Winklevoss Brothers Court Battle vs. Charlie Shrem

A New York judge has lifted the freeze on Shrem’s assets after a court hearing this week.

New York federal judge Jed Rakoff has reversed his previous ruling in a lawsuit filed by Gemini owners Cameron and Tyler Winklevoss against the former CEO of the Bitinstant exchange, Charlie Shrem. Rakoff unblocked Shrem’s assets, which were initially frozen in September as part of claims for 5,000 missing Bitcoins, Bloomberg reported on Thursday.

The dispute dates back to 2012, when the Winklevosses hired Shrem as an advisor for their early crypto projects and gave him more than $1 million to buy BTC for them from “deep-pocket investors.” However, the brothers claim they later found 5,000 coins to be missing. The combined value at the time was $61,000 and nearly $32 million at current prices.

Shrem explained before a New York federal court that he never owned those 5,000 coins because they belong to a famous crypto industry representative he declined to identify. The former Bitinstant head asked the judge to dismiss the lawsuit.

Tyler Meade, the lawyer representing the Winklevosses, argued that the asset freeze should continue because of Shrem’s recent luxury purchases, among them a $2 million home in Florida. Meade had requested information from 30 institutions and found that the defendant has only $10 to his name despite claiming publicly that he owns real estate worth $12 million.

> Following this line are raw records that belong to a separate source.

Lemma frame_on_try_catch {A : Type} (m : M Process A) (h : string -> M Process A) :
  frame_on b m -> (forall e, frame_on b (h e)) -> frame_on b (try_catch m h).
Proof.
  intros Hm Hh n. destruct (Hm n) as (n1 & Hle & E). unfold try_catch.
  destruct (m (set_fresh n b)) as [[a|e] q]; cbn [snd] in E; subst q.
  - exists n1. split; [lia | reflexivity].
  - destruct (Hh e n1) as (n2 & Hle2 & E2). exists n2. split; [lia | exact E2].
Qed.

Lemma frame_on_mapM {A B : Type} (f : A -> M Process B) (l : list A) :
  (forall a, frame_on b (f a)) -> frame_on b (mapM f l).
Proof.
  intros Hf. induction l as [|a l IH]; cbn [mapM].
  - apply frame_on_ret.
  - apply frame_on_bind; [apply Hf|]. intros x.
    apply frame_on_bind; [exact IH|]. intros xs. apply frame_on_ret.
Qed.

#[local] Hint Resolve frame_on_ret frame_on_raise frame_on_alloc frame_on_bind
  frame_on_try_catch frame_on_mapM : frame.

Lemma deref_base n : Inversify.deref 0 (set_fresh n b) = (Normal ct, set_fresh n b).
Proof. apply deref_Some. exact b_heap. Qed.

Lemma frame_on_resolve depth id : frame_on b (Inversify.resolve depth 0 id).
Proof.
  revert id. induction depth as [|depth IH]; intros id.
  - apply frame_on_raise.
  - intros n. cbn [Inversify.resolve]. unfold bind at 1. rewrite deref_base.
    pose proof (b_settled id) as Hs.
    destruct (Inversify.bindings_for ct id) as [|x [|y l]].
    + apply frame_on_raise.
    + revert n. destruct x as [sid cls [|] ca]; cbn [scope cache implementationType] in *.
      * cbn [Inversify.activate scope].
        assert (H : frame_on b
                      (deps <- mapM (Inversify.resolve depth 0) (Inversify.injections cls) ;;
                       a <- alloc ;; ret tt ;;; ret (Instance a cls deps)))
          by auto 10 with frame.
        destruct ca; exact H.
      * destruct Hs as [Hs | [o Hs]]; [discriminate | subst ca].
        apply frame_on_ret.
    + apply frame_on_raise.
Qed.

Lemma frame_on_get id : frame_on b (Inversify.get 0 id).
Proof.
  intros n. unfold Inversify.get, bind. rewrite deref_base.
  apply frame_on_resolve.
Qed.

Lemma frame_on_instantiate cls : frame_on b (Inversify.instantiate 0 cls).
Proof.
  unfold Inversify.instantiate. auto 10 using frame_on_get with frame.
Qed.

Lemma frame_on_as_Weapon o : frame_on b (Interfaces.hit (Dispatch.as_Weapon o)).
Proof.
  unfold Dispatch.as_Weapon.
  destruct (class_of o); cbn; unfold Dispatch.not_a_function, Katana.hit;
    auto with frame.
Qed.

Lemma frame_on_as_ThrowableWeapon o :
  frame_on b (Interfaces.throw (Dispatch.as_ThrowableWeapon o)).
Proof.
  unfold Dispatch.as_ThrowableWeapon.
  destruct (class_of o); cbn; unfold Dispatch.not_a_function, Shuriken.throw;
    auto with frame.
Qed.

Lemma frame_on_as_Warrior o :
  frame_on b (Interfaces.fight (Dispatch.as_Warrior o)) /\
  frame_on b (Interfaces.sneak (Dispatch.as_Warrior o)).
Proof.
  destruct o as [a cls inj].
  destruct cls; cbn; unfold Dispatch.not_a_function; auto with frame.
  destruct inj as [|k [|s [|? ?]]]; cbn; unfold Dispatch.not_a_function; auto with frame.
  unfold Ninja.fight, Ninja.sneak; cbn.
  split; [apply frame_on_as_Weapon | apply frame_on_as_ThrowableWeapon].
Qed.

Lemma frame_on_invoke o key : frame_on b (Dispatch.invoke o key).
Proof.
  destruct o as [a cls inj].
  destruct cls; cbn; unfold Dispatch.not_a_function, InitController.fight;
    auto with frame.
  - destruct inj as [|w [|? ?]]; auto with frame.
    repeat case_decide; auto with frame;
      unfold WarriorController.fight, WarriorController.sneak; cbn;
      apply frame_on_as_Warrior.
  - case_decide; auto with frame.
Qed.

Lemma frame_on_handle req : frame_on b (handle 0 req).
Proof.
  unfold handle. destruct (find (route_matches req) routes) as [r|];
    auto 10 using frame_on_instantiate, frame_on_invoke with frame.
Qed.

Lemma exec_on o n :
  exists n', n <= n' /\ exec o (set_fresh n b) = set_fresh n' b.
Proof.
  destruct o as [|id|req]; cbn [exec];
    change (DIContainer_container (set_fresh n b)) with (DIContainer_container b);
    try rewrite b_static.
  - exists n. split; [lia|].
    rewrite (resolveDependencies_again (set_fresh n b) 0 b_static). reflexivity.
  - exact (frame_on_get id n).
  - exact (frame_on_handle req n).
Qed.

Lemma run_on ops n :
  exists n', n <= n' /\ run ops (set_fresh n b) = set_fresh n' b.
Proof.
  revert n. induction ops as [|o ops IH]; intros n.
  - exists n. split; [lia | reflexivity].
  - destruct (exec_on o n) as (n1 & Hle & E).
    destruct (IH n1) as (n2 & Hle2 & E2).
    exists n2. split; [lia|]. cbn [run fold_left]. rewrite E. exact E2.
Qed.
End Frame.

Lemma registered_settled : settled registered.
Proof.
  intros id. destruct (registry_cases id) as [-> | (cls & ->)]; [exact I | now left].
Qed.



(** ** The states a process goes through *)

Lemma run_started ops n :
  exists n', n <= n' /\ run ops (set_fresh n started) = set_fresh n' started.
Proof. exact (run_on started registered eq_refl eq_refl registered_settled ops n). Qed.
(** X13.  Whatever the outside answers, a run calls the forced removal
    of every worker a creation gave it before it creates another one and
    before it ends, be it by a return, a panic or the exit of the process;
    it asks for no other removal.  What the removal answers is not looked
    at: a removal that fails leaves the worker where it is and the run
    goes on. *)
Theorem removal_called_before_next_creation (w : World) :
  workers (outside w) (calls w) None (since w (snd (Main.main w))) = Some None.
Proof.
  destruct (main_shape w _ _ (surjective_pairing (Main.main w)))
    as (_ & _ & pre & l & Hcalls & Hpre & _ & Hwork & _).
  rewrite <- app_assoc in Hcalls. rewrite (since_app _ _ _ Hcalls).
  rewrite workers_app, (workers_prologue _ pre Hpre). exact Hwork.
Qed.

(** A run over two volumes whose removals fail: the removal of the first
    worker is called, with its identifier and by force, before the second
    worker is created, and its error is dropped. *)
Example removal_that_fails_is_still_called :
  let w := {| outside := fun history c =>
                match c return answer (result c) with
                | EnvParse => Ans sampleEnvironment
                | OsHostname => Ans ("host", None)
                | NewClient _ => Ans None
                | ListVolumes => Ans ([plainVolume; weeklyVolume], None)
                | InspectImage _ => Ans None
                | InspectVolume name =>
                    Ans (find (fun v => String.eqb (docker.Name v) name)
                           [plainVolume; weeklyVolume], None)
                | CreateContainer _ => Ans (Some sampleContainer, None)
                | DockerptyStart _ _ => Ans None
                | RemoveContainer _ => Ans (Some (New "removal in progress"))
                | _ => Panic "unexpected call"
                end;
              calls := []; logs := [] |} in
  fst (Main.main w) = Returned tt /\
  omap (fun c => match c with
                 | CreateContainer _ => Some "create"
                 | RemoveContainer opts =>
                     Some ("remove " +:+ docker.ID_ opts +:+
                           (if docker.Force opts then " by force" else EmptyString))
                 | _ => None
                 end) (since w (snd (Main.main w)))
  = [ "create"; "remove " +:+ docker.ID sampleContainer +:+ " by force";
      "create"; "remove " +:+ docker.ID sampleContainer +:+ " by force" ].
Proof. vm_compute. split; reflexivity. Qed.
(** X11: the total of each loss utility is the [int] 0 it was initialised
    with exactly when there was nothing to add, and a tensor otherwise:
    [generator_loss] of no output, [discriminator_loss] when either sequence
    is empty, [feature_matching_loss] when no pair of feature maps is
    compared. *)
Theorem totals_start_from_int_zero
  (outputs reals gens : list (tensor F)) (freals fgens : list (list (tensor F))) :
  fst (generator_loss outputs)
  = match outputs with
    | [] => PyInt 0
    | _ :: _ => PyTensor (fold_left fadd (map mean_sq_one_minus outputs) (of_int 0))
    end
  /\ fst (fst (discriminator_loss reals gens))
     = match zip reals gens with
       | [] => PyInt 0
       | _ :: _ => PyTensor (fold_left fadd (map pair_loss (zip reals gens)) (of_int 0))
       end
  /\ (zip reals gens = [] <-> reals = [] \/ gens = [])
  /\ (forall v, feature_matching_loss freals fgens = inr v ->
                match compared_maps freals fgens with
                | [] => v = PyInt 0
                | _ :: _ => exists x, v = PyTensor x
                end).
Proof.
  split; [| split; [| split]].
  - rewrite generator_loss_eq, py_sum_total. cbn [fst]. destruct outputs; reflexivity.
  - rewrite discriminator_loss_eq, py_sum_total. cbn [fst].
    destruct (zip reals gens); reflexivity.
  - destruct reals as [| r reals], gens as [| g gens]; cbn [zip]; split; auto;
      try discriminate. intros [E | E]; discriminate E.
  - intros v. rewrite feature_matching_loss_flat.
    destruct (l1_all _) as [e | ls] eqn:E; cbn [rbind]; [discriminate |].
    intros E'. injection E' as <-. apply l1_all_inr in E.
    destruct E as [| p l ps ls' _ _]; cbn [total_of]; [reflexivity | eauto].
Qed.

“We do not have to show that he is actually hiding assets although we believe he is,” the lawyer said as quoted by Bloomberg.

According to Brian Klein, who represents Shrem in court, the Winklevoss case is about $61,000, not $32 million, and his client has agreed to place the sum in escrow if he loses the legal battle. The asset freeze termination is the first step toward Shrem’s “complete vindication,” Klein said.

Justice Rakoff ruled the case should continue, with a trial scheduled for June 17.

Shrem, one of the early US crypto investors, was sent to jail for a year in 2015 for facilitating drug purchases with Bitcoin through Bitinstant. The Winklevoss brothers were among the investors in the now-defunct crypto exchange.